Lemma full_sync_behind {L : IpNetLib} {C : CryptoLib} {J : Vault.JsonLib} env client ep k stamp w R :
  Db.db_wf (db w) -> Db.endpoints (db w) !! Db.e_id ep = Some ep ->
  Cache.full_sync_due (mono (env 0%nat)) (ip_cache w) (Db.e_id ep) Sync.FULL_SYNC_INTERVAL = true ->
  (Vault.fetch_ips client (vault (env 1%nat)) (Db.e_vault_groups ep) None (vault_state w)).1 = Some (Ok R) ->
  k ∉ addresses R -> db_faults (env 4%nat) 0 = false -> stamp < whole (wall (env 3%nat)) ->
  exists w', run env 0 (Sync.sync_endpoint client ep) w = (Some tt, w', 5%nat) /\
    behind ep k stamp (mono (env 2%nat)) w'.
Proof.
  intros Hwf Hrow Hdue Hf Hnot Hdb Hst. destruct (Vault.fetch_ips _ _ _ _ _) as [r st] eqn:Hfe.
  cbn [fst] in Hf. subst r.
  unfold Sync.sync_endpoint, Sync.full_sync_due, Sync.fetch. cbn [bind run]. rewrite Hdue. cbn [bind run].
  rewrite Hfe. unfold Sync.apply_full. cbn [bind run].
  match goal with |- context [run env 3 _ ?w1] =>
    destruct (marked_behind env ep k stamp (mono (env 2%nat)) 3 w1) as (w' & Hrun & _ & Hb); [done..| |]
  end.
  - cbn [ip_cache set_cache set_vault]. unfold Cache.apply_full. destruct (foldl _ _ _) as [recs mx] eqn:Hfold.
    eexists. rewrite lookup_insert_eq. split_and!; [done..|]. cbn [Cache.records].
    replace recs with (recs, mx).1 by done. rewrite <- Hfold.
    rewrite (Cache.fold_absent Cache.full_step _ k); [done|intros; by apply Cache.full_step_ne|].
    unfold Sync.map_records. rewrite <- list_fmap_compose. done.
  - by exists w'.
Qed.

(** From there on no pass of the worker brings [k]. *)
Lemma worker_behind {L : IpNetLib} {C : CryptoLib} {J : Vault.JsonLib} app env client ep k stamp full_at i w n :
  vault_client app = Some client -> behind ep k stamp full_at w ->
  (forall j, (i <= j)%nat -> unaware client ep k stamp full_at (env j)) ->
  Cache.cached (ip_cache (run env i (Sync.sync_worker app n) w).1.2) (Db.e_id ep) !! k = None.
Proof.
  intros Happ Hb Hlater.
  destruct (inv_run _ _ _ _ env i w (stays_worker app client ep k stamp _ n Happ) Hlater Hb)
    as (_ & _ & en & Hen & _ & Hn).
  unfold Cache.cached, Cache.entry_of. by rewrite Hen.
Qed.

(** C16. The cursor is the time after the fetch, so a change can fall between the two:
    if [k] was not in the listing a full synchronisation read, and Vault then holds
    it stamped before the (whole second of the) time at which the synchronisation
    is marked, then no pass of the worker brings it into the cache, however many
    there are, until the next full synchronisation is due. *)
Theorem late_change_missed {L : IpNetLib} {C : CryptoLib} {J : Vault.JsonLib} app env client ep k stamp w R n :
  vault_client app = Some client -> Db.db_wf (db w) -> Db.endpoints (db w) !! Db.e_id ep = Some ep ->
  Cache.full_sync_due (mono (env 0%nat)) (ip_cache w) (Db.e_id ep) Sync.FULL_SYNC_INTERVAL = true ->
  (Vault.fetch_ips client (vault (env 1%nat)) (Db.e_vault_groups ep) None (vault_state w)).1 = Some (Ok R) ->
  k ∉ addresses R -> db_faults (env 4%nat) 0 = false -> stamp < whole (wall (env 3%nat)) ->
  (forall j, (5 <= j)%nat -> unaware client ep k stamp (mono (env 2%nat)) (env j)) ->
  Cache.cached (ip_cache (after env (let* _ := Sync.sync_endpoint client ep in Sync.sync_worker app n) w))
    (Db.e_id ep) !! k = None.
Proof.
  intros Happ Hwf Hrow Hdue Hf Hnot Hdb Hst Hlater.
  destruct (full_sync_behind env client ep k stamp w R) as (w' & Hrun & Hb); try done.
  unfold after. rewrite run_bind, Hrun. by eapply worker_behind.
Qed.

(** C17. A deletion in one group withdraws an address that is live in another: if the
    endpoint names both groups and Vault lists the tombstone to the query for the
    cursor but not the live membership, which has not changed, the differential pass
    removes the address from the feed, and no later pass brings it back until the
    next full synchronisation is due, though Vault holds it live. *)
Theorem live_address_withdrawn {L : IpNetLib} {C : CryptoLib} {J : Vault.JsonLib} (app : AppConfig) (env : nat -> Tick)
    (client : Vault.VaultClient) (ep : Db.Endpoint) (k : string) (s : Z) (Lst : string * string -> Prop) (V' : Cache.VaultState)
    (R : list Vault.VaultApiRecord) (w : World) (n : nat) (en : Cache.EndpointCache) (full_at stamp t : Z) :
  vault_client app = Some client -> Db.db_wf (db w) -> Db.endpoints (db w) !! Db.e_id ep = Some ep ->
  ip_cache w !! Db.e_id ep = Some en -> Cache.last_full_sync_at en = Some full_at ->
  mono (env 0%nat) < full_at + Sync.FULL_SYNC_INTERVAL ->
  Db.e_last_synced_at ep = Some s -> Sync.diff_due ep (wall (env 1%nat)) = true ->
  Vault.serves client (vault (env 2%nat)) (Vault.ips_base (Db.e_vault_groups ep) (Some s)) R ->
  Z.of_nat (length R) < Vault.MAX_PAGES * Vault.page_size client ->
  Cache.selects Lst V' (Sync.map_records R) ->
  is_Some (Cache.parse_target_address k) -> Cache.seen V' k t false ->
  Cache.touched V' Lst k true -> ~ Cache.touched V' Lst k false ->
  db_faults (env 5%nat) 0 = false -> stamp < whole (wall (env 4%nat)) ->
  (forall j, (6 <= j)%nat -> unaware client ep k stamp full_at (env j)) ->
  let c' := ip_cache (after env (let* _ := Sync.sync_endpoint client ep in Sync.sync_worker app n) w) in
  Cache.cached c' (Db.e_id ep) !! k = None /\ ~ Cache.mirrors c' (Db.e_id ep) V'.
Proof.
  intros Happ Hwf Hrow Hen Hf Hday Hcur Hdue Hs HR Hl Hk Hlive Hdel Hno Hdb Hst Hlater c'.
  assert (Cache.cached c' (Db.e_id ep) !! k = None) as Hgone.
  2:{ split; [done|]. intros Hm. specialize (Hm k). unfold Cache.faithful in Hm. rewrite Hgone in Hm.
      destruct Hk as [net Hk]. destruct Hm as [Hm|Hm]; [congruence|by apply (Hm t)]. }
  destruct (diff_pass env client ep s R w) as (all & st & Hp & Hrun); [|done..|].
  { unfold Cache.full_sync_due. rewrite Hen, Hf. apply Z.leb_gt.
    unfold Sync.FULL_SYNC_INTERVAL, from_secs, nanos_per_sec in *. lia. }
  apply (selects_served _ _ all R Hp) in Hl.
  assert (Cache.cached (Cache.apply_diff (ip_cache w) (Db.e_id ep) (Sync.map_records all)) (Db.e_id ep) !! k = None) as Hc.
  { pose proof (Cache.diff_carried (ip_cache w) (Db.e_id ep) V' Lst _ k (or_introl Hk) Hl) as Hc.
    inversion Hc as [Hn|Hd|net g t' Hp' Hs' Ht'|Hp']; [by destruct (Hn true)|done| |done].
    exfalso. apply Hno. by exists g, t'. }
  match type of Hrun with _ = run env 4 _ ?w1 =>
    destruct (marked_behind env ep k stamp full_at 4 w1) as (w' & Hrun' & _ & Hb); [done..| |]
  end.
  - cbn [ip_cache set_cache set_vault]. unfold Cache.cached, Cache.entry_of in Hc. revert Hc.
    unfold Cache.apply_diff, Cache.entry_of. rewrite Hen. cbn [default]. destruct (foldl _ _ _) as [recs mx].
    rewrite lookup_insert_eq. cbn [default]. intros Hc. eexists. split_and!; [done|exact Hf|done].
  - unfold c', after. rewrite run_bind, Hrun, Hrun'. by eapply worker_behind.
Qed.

--

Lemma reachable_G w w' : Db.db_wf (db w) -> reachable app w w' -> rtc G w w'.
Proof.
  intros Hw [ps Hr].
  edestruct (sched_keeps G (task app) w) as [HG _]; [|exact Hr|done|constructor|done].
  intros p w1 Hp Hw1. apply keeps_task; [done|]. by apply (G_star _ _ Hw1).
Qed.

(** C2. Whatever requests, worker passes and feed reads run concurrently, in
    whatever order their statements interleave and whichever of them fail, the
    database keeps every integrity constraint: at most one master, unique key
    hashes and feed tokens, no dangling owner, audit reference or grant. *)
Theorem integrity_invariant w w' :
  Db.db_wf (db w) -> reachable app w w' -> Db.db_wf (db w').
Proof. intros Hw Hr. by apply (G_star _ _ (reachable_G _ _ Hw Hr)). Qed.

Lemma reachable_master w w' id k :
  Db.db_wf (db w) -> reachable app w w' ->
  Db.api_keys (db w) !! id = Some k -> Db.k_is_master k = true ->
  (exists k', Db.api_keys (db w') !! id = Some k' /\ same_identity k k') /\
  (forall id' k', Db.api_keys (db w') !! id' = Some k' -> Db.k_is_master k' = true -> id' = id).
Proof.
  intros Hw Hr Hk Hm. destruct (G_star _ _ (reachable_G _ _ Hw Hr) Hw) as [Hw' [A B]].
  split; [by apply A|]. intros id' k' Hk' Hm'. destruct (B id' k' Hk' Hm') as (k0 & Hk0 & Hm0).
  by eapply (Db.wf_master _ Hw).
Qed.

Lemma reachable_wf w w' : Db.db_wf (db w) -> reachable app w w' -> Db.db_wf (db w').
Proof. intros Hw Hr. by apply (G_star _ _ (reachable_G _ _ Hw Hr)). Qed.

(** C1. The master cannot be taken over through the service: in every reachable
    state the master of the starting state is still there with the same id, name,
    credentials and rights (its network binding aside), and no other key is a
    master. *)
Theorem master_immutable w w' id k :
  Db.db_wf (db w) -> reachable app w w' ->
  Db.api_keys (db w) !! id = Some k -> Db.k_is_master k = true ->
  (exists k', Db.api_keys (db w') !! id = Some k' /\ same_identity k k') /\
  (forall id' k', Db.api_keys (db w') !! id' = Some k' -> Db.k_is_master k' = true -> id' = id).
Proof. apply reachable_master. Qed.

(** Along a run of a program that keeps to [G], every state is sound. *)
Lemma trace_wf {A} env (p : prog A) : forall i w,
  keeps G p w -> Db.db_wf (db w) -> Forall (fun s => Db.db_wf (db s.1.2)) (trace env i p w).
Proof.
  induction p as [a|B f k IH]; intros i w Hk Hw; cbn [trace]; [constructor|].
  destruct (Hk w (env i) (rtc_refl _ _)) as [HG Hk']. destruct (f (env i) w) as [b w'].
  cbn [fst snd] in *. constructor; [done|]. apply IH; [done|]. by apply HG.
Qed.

--

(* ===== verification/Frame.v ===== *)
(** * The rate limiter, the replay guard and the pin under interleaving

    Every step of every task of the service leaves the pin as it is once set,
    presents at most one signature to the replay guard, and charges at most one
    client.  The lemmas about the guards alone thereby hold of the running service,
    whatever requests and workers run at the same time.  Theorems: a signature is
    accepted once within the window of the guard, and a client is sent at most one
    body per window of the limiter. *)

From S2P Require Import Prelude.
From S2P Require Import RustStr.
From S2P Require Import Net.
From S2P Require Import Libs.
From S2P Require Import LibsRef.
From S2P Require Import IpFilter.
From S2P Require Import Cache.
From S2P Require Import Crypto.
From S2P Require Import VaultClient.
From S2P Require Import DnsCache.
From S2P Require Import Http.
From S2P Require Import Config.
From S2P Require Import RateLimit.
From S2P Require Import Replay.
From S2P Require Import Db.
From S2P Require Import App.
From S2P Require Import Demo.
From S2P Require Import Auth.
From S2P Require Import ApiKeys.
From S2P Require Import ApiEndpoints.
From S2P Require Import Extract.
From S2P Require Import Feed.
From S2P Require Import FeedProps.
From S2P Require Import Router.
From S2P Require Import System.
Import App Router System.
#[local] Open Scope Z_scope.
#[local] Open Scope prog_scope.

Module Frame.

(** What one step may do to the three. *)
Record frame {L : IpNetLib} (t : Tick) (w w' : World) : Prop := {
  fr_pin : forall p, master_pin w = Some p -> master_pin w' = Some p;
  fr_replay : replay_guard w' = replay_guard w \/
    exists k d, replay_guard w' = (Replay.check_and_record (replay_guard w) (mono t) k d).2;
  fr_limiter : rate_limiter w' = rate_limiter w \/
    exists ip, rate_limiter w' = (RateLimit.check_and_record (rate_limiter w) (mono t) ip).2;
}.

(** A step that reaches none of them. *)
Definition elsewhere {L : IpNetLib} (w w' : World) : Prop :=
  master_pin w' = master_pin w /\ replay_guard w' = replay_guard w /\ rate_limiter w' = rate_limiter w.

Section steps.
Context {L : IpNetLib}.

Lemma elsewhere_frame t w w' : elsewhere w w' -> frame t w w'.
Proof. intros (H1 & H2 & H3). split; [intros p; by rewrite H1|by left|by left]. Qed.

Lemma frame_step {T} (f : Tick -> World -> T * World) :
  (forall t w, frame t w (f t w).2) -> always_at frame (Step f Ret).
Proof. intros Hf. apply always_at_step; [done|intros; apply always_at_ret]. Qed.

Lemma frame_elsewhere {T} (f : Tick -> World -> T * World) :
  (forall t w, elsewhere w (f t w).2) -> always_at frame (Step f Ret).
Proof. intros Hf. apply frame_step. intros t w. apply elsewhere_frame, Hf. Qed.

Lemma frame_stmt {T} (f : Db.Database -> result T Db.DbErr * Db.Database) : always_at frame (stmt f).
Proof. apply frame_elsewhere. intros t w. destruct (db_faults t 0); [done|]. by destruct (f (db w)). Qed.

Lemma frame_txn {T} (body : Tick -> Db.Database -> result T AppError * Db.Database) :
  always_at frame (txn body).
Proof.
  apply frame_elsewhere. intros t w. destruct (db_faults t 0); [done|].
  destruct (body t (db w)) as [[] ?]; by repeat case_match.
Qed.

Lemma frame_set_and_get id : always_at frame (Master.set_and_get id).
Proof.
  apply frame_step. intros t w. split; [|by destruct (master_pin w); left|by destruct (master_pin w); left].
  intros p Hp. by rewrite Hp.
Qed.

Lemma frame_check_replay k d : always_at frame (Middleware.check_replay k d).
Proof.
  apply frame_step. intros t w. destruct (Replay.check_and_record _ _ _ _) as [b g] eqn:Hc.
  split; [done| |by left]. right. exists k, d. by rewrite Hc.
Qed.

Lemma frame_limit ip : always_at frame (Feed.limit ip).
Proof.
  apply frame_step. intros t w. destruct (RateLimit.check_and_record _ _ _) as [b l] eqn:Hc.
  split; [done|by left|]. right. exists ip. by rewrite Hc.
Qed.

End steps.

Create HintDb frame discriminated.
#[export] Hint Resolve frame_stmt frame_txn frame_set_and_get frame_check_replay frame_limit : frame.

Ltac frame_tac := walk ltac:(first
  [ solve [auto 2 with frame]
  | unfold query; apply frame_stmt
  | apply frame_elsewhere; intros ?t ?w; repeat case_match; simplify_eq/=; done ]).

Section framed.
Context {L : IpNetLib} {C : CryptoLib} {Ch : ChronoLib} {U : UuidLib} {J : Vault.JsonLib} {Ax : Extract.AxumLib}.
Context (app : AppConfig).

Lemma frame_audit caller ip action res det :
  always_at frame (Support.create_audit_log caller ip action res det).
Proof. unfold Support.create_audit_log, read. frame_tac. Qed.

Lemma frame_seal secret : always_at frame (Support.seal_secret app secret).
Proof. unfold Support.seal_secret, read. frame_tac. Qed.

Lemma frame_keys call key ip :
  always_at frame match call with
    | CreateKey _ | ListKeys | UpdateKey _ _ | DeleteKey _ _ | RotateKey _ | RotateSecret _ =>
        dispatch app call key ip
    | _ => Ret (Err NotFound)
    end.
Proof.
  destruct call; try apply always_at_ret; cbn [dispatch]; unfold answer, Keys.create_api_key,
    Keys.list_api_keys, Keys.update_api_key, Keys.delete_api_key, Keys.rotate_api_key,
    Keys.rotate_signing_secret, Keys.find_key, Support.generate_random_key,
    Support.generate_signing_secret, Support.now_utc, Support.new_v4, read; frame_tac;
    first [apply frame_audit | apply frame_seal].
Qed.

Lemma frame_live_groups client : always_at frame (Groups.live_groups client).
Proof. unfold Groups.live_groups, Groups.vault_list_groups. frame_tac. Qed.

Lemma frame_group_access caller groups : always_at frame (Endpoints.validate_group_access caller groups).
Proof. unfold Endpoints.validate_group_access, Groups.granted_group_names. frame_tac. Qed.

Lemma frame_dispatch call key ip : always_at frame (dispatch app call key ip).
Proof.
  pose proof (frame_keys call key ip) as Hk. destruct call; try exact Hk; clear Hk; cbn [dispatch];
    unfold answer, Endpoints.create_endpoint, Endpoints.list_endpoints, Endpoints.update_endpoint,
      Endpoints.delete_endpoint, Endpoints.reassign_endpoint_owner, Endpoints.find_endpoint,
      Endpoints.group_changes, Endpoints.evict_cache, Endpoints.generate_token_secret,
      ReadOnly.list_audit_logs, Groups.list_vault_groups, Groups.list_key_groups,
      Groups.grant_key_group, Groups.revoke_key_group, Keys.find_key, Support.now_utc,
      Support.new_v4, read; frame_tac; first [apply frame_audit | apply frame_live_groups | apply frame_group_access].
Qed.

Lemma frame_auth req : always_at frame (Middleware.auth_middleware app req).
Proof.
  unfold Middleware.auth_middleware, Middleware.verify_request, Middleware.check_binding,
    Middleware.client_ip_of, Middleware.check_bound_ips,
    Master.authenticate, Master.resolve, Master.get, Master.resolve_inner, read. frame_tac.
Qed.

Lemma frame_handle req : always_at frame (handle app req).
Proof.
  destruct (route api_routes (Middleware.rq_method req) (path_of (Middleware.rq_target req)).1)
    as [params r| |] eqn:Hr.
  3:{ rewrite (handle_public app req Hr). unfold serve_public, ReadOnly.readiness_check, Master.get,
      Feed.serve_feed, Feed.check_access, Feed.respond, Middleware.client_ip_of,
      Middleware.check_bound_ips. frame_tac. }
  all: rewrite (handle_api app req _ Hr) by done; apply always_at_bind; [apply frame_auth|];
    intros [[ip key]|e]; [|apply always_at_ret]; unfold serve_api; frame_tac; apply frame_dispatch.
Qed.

--

Work request:
Gather from the records above every line containing the string "holds".

Result for this exercise:
    if [k] was not in the listing a full synchronisation read, and Vault then holds
    next full synchronisation is due, though Vault holds it live. *)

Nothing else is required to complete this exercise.